Chart: Share price over the year versus ASX200 (XJO)

Had another strong year, but this is somewhat offset by some recent regulatory uncertainty regarding its fibre to the basement strategy. Despite this, the company remains in a strong position to continue on its trajectory. We expect growth to come from net subscriber gains and a higher margin product mix. Furthermore, the company stands to benefit from continuing synergy gains and scale uplift from its AAPT acquisition, which added a significant new corporate segment to the business.

Brambles (BXB)

Chart: Share price over the year versus ASX200 (XJO)

This global logistics business has performed well in recent periods. The company is a beneficiary of a lower Australian dollar and continues to be a preferred exposure to growth in the US economy. While the business is well placed and performing to expectations, with the benefits of additional acquisitions expected to flow through during fiscal year 2015, we believe the current share price is appropriate to accommodate these high expectations at present.

SELL RECOMMENDATIONS

Reckon Limited (RKN)

Chart: Share price over the year versus ASX200 (XJO)

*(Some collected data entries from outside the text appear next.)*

(** The steps of [Enable] before the pause-image pull whose failure ends
    it: the hard kernel gate, the CRI configuration, IP forwarding and the
    restart of the service. *)
Definition fatal_step (e : event) : bool :=
  match call_of e with
  | CheckKernelCompatibility major minor =>
      (major =? 5)%Z && (minor =? 11)%Z && failed e
  | populateCRIConfig _ | enableIPForwarding | Init_Restart _ => failed e
  | _ => false
  end.

(** The query [Preload] sends to the image catalog. *)
Definition catalog (cc : config.ClusterConfig) : call :=
  images_Kubeadm (config.ImageRepository (config.KubernetesConfig_ cc))
    (config.KubernetesVersion (config.KubernetesConfig_ cc)).

(** The pulls and restarts of a trace, in order. *)
Definition pulls_and_restarts (tr : list event) : list call :=
  filter (fun c => is_pull c || is_restart c) (calls tr).

(** The successful pulls of a list of images. *)
Definition all_pulled (imageList : list string) : list event :=
  map (fun img => pulled img None) imageList.

(** The image [Enable] pulls at its end. *)
Definition pauseImage : string := "registry.k8s.io/pause:3.7".

(** How a run of [Enable] ends, by its trace [tr] and result [v]: either
    its last call is the pull of the pause image, the only pull, no step
    before it failed fatally and the result is the pull's error wrapped
    with "pulling pause image" (nil for nil); or one of the earlier steps
    failed fatally, nothing was pulled and the result is an error. *)
Definition pause_pull_or_abort (tr : list event) (v : option error) : Prop :=
  (exists steps e,
      tr = steps ++ [pulled pauseImage e]
      /\ existsb fatal_step steps = false
      /\ existsb is_pull (calls steps) = false
      /\ v = match e with
             | Some err => Some (errors_Wrap err "pulling pause image")
             | None => None
             end)
  \/ (existsb fatal_step tr = true
      /\ existsb is_pull (calls tr) = false
      /\ v <> None).

(** ** Vocabulary for the rest of the adapter *)

(** The line has an ASCII digit immediately followed by a dot. *)
Definition has_digit_dot (line : string) : Prop :=
  exists d, Regexp.digit d = true /\ Strings.occurs_in (String d ".") line.

(** The command of [Version]. *)
Definition versionQuery : call := Runner_RunCmd ["portod"; "version"].

(** The four steps of [Enable] that follow the gates and the disabling of
    the other runtimes, in the order of the source. *)
Definition is_step (c : call) : bool :=
  match c with
  | populateCRIConfig _ | enableIPForwarding | Init_Restart _
  | pullCRIImage _ => true
  | _ => false
  end.

Definition EnableSteps (r : Porto) : list call :=
  [populateCRIConfig (SocketPath r); enableIPForwarding;
   Init_Restart "porto"; pullCRIImage pauseImage].

(** A call whose failure ends [Enable]: a fatal step or a failed pull. *)
Definition ends_run (e : event) : bool :=
  fatal_step e || (is_pull (call_of e) && failed e).

(** The warning [Enable] logs when the other runtimes cannot be
    disabled. *)
Definition disableWarning (err : error) : call :=
  klog Warning "disableOthers: %v" [AErr err].

(** The image catalog is out of reach. *)
Definition noCatalog : answers :=
  {| onRunCmd := onRunCmd healthy;
     onActive := true;
     onRestart := None;
     onGate := fun _ _ => None;
     onPull := fun _ => None;
     onKubeadm := inr (errors_New "unsupported Kubernetes version");
     onOther := None |}.

(** The command runner is broken and the catalog asks for two images. *)
Definition offline : answers :=
  {| onRunCmd := onRunCmd unreachable;
     onActive := false;
     onRestart := None;
     onGate := fun _ _ => None;
     onPull := fun _ => None;
     onKubeadm := inl ["registry.k8s.io/pause:3.7"; "registry.k8s.io/etcd:3.5.6-0"];
     onOther := None |}.
(** * TabbedViews: a tabbed view switcher with an edit mode

    Shallow embedding of [wandb/board/ui/src/components/TabbedViews.js]:
    the [render] method of the React component, the four event handlers it
    installs, and the JavaScript and lodash primitives they use. *)

From Stdlib Require Import ZArith Lia.
From stdpp Require Import base option list strings gmap.

Open Scope Z_scope.

Set Implicit Arguments.
Set Maximal Implicit Insertion.

(** ** JavaScript values and primitives *)

Module JS.

(** The values that flow through the component: [props.activeView] and the
    second argument of [setActiveView] are tab identifiers (strings),
    tab indices (numbers), or missing. *)
Inductive value :=
| undefined
| null
| Num (n : Z)
| Str (s : string).

(** ToBoolean. *)
Definition truthy (v : value) : bool :=
  match v with
  | undefined | null => false
  | Num n => negb (n =? 0)
  | Str s => negb (String.eqb s "")
  end.

(** [a || b] *)
Definition or (a b : value) : value := if truthy a then a else b.

(** [a === b] *)
Definition strict_eq (a b : value) : bool :=
  match a, b with
  | undefined, undefined | null, null => true
  | Num n, Num m => n =? m
  | Str s, Str t => String.eqb s t
  | _, _ => false
  end.

(** [array[i]] on an array of strings indexed by a number: an index with
    no element (negative, or at or past the length) reads [undefined]. *)
Definition get (array : list string) (i : Z) : value :=
  if i <? 0 then undefined
  else match array !! Z.to_nat i with
       | Some s => Str s
       | None => undefined
       end.

(** Exceptions raised by the code under study. *)
Inductive exn := TypeError.

(** Outcome of an evaluation that may throw. *)
Inductive result (A : Type) :=
| OK (a : A)
| Throw (e : exn).
Arguments OK {A} a.
Arguments Throw {A} e.

#[global] Instance result_ret : MRet result := fun A a => OK a.
#[global] Instance result_bind : MBind result := fun A B f m =>
  match m with
  | OK a => f a
  | Throw e => Throw e
  end.

(** The methods that every plain object inherits from [Object.prototype]. *)
Definition Object_prototype_methods : list string :=
  ["hasOwnProperty"; "isPrototypeOf"; "propertyIsEnumerable";
   "toLocaleString"; "toString"; "valueOf";
   "__defineGetter__"; "__defineSetter__";
   "__lookupGetter__"; "__lookupSetter__"]%string.

(** [Object.prototype[key].name], for the keys [Object.prototype] has:
    [constructor] is the function [Object], [__proto__] reads the prototype
    of the object, which has no [name] ([None] stands for [undefined]), and
    each method is a function named after its key. *)
Definition Object_prototype_name (key : string) : option (option string) :=
  if String.eqb key "constructor" then Some (Some "Object"%string)
  else if String.eqb key "__proto__" then Some None
  else if bool_decide (key ∈ Object_prototype_methods) then Some (Some key)
  else None.

(** [o[key].name] for a plain object [o] used as a map to records whose
    [name] is [field]: the read finds the own entry, else what [o] inherits
    from [Object.prototype]; with neither, [o[key]] is [undefined] and
    reading its [name] throws. The result is a string or [undefined]. *)
Definition member {A : Type} (o : gmap string A) (key : string)
    (field : A → string) : result (option string) :=
  match o !! key with
  | Some a => OK (Some (field a))
  | None =>
      match Object_prototype_name key with
      | Some inherited => OK inherited
      | None => Throw TypeError
      end
  end.

(** [x + s] for a string [s] and an [x] that is a string or [undefined]. *)
Definition plus (x : option string) (s : string) : string :=
  match x with
  | Some text => text +:+ s
  | None => "undefined" +:+ s
  end.

(** [array.map(f)] for a callback that may throw: elements are visited in
    order and the first exception aborts the traversal. *)
Fixpoint Array_map {A B : Type} (f : A → result B) (array : list A)
  : result (list B) :=
  match array with
  | [] => OK []
  | x :: rest => y ← f x; ys ← Array_map f rest; OK (y :: ys)
  end.

End JS.

Import JS.

(** ** lodash *)

Module Lodash.

(** [_.isNil(value)] *)
Definition isNil (v : value) : bool :=
  match v with
  | undefined | null => true
  | _ => false
  end.

(** [strictIndexOf(array, value, fromIndex)]: the first index at or after
    [fromIndex] whose element is [===] to [value], else -1. *)
Fixpoint strictIndexOf (array : list string) (v : value) (index : Z) : Z :=
  match array with
  | [] => -1
  | x :: rest =>
      if strict_eq (Str x) v then index else strictIndexOf rest v (index + 1)
  end.

(** [_.indexOf(array, value)], with no [fromIndex]: -1 on an empty
    array, else the search from index 0. No value of the model is NaN,
    so the search is the strict one. *)
Definition indexOf (array : list string) (v : value) : Z :=
  if (length array =? 0)%nat then -1 else strictIndexOf array v 0.

End Lodash.

Import Lodash.

(** ** The component *)

(** A view record; the component reads only its [name]. *)
Record View := { name : string }.

(** [this.state] *)
Record State := { editMode : bool }.

Section Component.

(** [viewType] and [viewState] are opaque to the component, as is what
    [renderView] returns. [JSON.stringify] is the host's serializer. *)
Variables ViewType ViewState Renderable : Type.
Variable JSON_stringify : ViewState → value.

(** [this.props], without the three callbacks whose invocations are
    recorded as [Call]s. *)
Record Props := {
  tabs : list string;
  views : gmap string View;
  activeView : value;
  blank : bool;
  viewType : ViewType;
  isModified : bool;
  viewState : ViewState;
  renderView : string → bool → Renderable;
}.

(** [this] *)
Record Instance := { props : Props; state : State }.

(** An invocation of a callback prop supplied by the parent. *)
Inductive Call :=
| addView (type : ViewType) (viewName : string) (initial : list value)
| setActiveView (type : ViewType) (view : value)
| updateViews (serialized : value).

(** What an event handler does, in order. *)
Inductive Effect :=
| SetState (partial : State)
| Invoke (c : Call).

Provides accounting software to the Australian market and competes with the likes of MYOB, Intuit and Xero. We believe RKN may continue to find the market difficult in terms of preserving margins and investing in R&D and product capability at an increased rate. While the company boasts a decent track record for generating cash flow and dividends, we believe that caution is appropriate given market conditions.

Seven Group Holdings (SVW)

Chart: Share price over the year versus ASX200 (XJO)

We argue that Seven Group Holdings is in the unfortunate position of operating two businesses in industries that are facing significant challenges. The company’s interest in WesTrac Group is subject to mining and construction expenditure cuts and the pain is being felt. Seven West Media continues to face structural challenges, as traditional broadcast media advertising markets remain uncertain. We believe investors should consider businesses that aren’t facing such strong challenges.

Please note that TheBull.com.au simply publishes broker recommendations on this page. The publication of these recommendations does not in any way constitute a recommendation on the part of TheBull.com.au. You should seek professional advice before making any investment decisions.